(* ===== verification/MobileDiscoverySteps.v ===== *)
(** * Mobile discovery: what every section passes on

    Section by section: what a call owns stays its own, other calls see none of
    it, and a registration that a call has in hand is passed on to the next
    section, to a tracked handle or to the native side. *)

From stdpp Require Import base numbers list strings sets gmap fin_maps relations.
From Stdlib Require Import ZArith Lia.
From S2P Require Import Prelude Extern TauriState Ownership OwnershipProps OwnershipFence OwnershipOrder MobileDiscovery MobileDiscoveryFacts.

Open Scope string_scope.
Open Scope list_scope.

(** ** Moves that leave the ownership state alone *)

Definition advances (s s' : Mobile) (i : nat) : Prop := moved s s' i /\ transfer s s' i.

(** What the moving call passes on to its next section. *)
Definition hands_over (s s' : Mobile) (old pc' : MobilePc) : Prop :=
  (forall id n, leased_native old = Some (id, n) -> over_native s' n \/ leased_native pc' = Some (id, n) \/ tracked s' n) /\
  (forall n f, guards s old n f -> over_native s' n \/ guards s' pc' n f).

Lemma goto_at i pc' s1 (l : list MobilePc) old : l !! i = Some old -> mcalls s1 = l -> mcalls (mgoto i pc' s1) !! i = Some pc'.
Proof. intros Hi Hc. cbn. rewrite Hc. apply list_lookup_insert_eq. by eapply lookup_lt_Some. Qed.

Lemma transfer_goto s s1 i old pc' :
  mcalls s !! i = Some old -> mcalls s1 = mcalls s -> hands_over s (mgoto i pc' s1) old pc' ->
  (forall k h t n nv, sessions (st_of s) !! (k, h) = Some t -> mentry s k h = Some n -> natives s !! n = Some nv ->
    nv_kind nv = k -> t_owner t = nv_owner nv ->
    sessions (st_of s1) !! (k, h) = Some t \/ over_native s1 n \/ guarded (mgoto i pc' s1) n (length (fences (st_of s1)))) ->
  (forall n, natives s !! n = None -> is_Some (natives s1 !! n) -> exists id, leased_native pc' = Some (id, n)) ->
  cells_le (st_of s) (st_of s1) ->
  (forall id l, leases (mach s1) !! id = Some l -> exists l0, leases (mach s) !! id = Some l0 /\ l_owner l = l_owner l0 /\ since l = since l0 /\ prior_cleanup l = prior_cleanup l0) ->
  transfer s (mgoto i pc' s1) i.
Proof.
  intros Hi Hc [Hl Hg] Hs Hn Hle Hls. pose proof (goto_at i pc' s1 _ _ Hi Hc) as Hi'. split; try done.
  - intros pc id n Hpc Hx. assert (pc = old) as -> by congruence. destruct (Hl _ _ Hx) as [?|[?|?]]; [by left| |by right; right].
    right; left. by exists pc', id.
  - intros j pc Hne Hj. cbn. by rewrite list_lookup_insert_ne, Hc.
  - intros pc n f Hpc Hx. assert (pc = old) as -> by congruence. destruct (Hg _ _ Hx); [by left|]. right. by exists pc'.
  - intros n E E'. destruct (Hn n E E') as [id Hx]. by exists i, pc', id.
  - intros id l E. left. by apply Hls.
Qed.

########################################

▸ **EXERCISE OBJECTIVE**:
The required answer is the run of lines above, starting at the line with "nv_kind nv = k" and ending at the line with "right; left. by exists pc', id.", reproduced exactly with both ends.

▸ **OUTPUT OF THE EXERCISE**:
    nv_kind nv = k -> t_owner t = nv_owner nv ->
    sessions (st_of s1) !! (k, h) = Some t \/ over_native s1 n \/ guarded (mgoto i pc' s1) n (length (fences (st_of s1)))) ->
  (forall n, natives s !! n = None -> is_Some (natives s1 !! n) -> exists id, leased_native pc' = Some (id, n)) ->
  cells_le (st_of s) (st_of s1) ->
  (forall id l, leases (mach s1) !! id = Some l -> exists l0, leases (mach s) !! id = Some l0 /\ l_owner l = l_owner l0 /\ since l = since l0 /\ prior_cleanup l = prior_cleanup l0) ->
  transfer s (mgoto i pc' s1) i.
Proof.
  intros Hi Hc [Hl Hg] Hs Hn Hle Hls. pose proof (goto_at i pc' s1 _ _ Hi Hc) as Hi'. split; try done.
  - intros pc id n Hpc Hx. assert (pc = old) as -> by congruence. destruct (Hl _ _ Hx) as [?|[?|?]]; [by left| |by right; right].
    right; left. by exists pc', id.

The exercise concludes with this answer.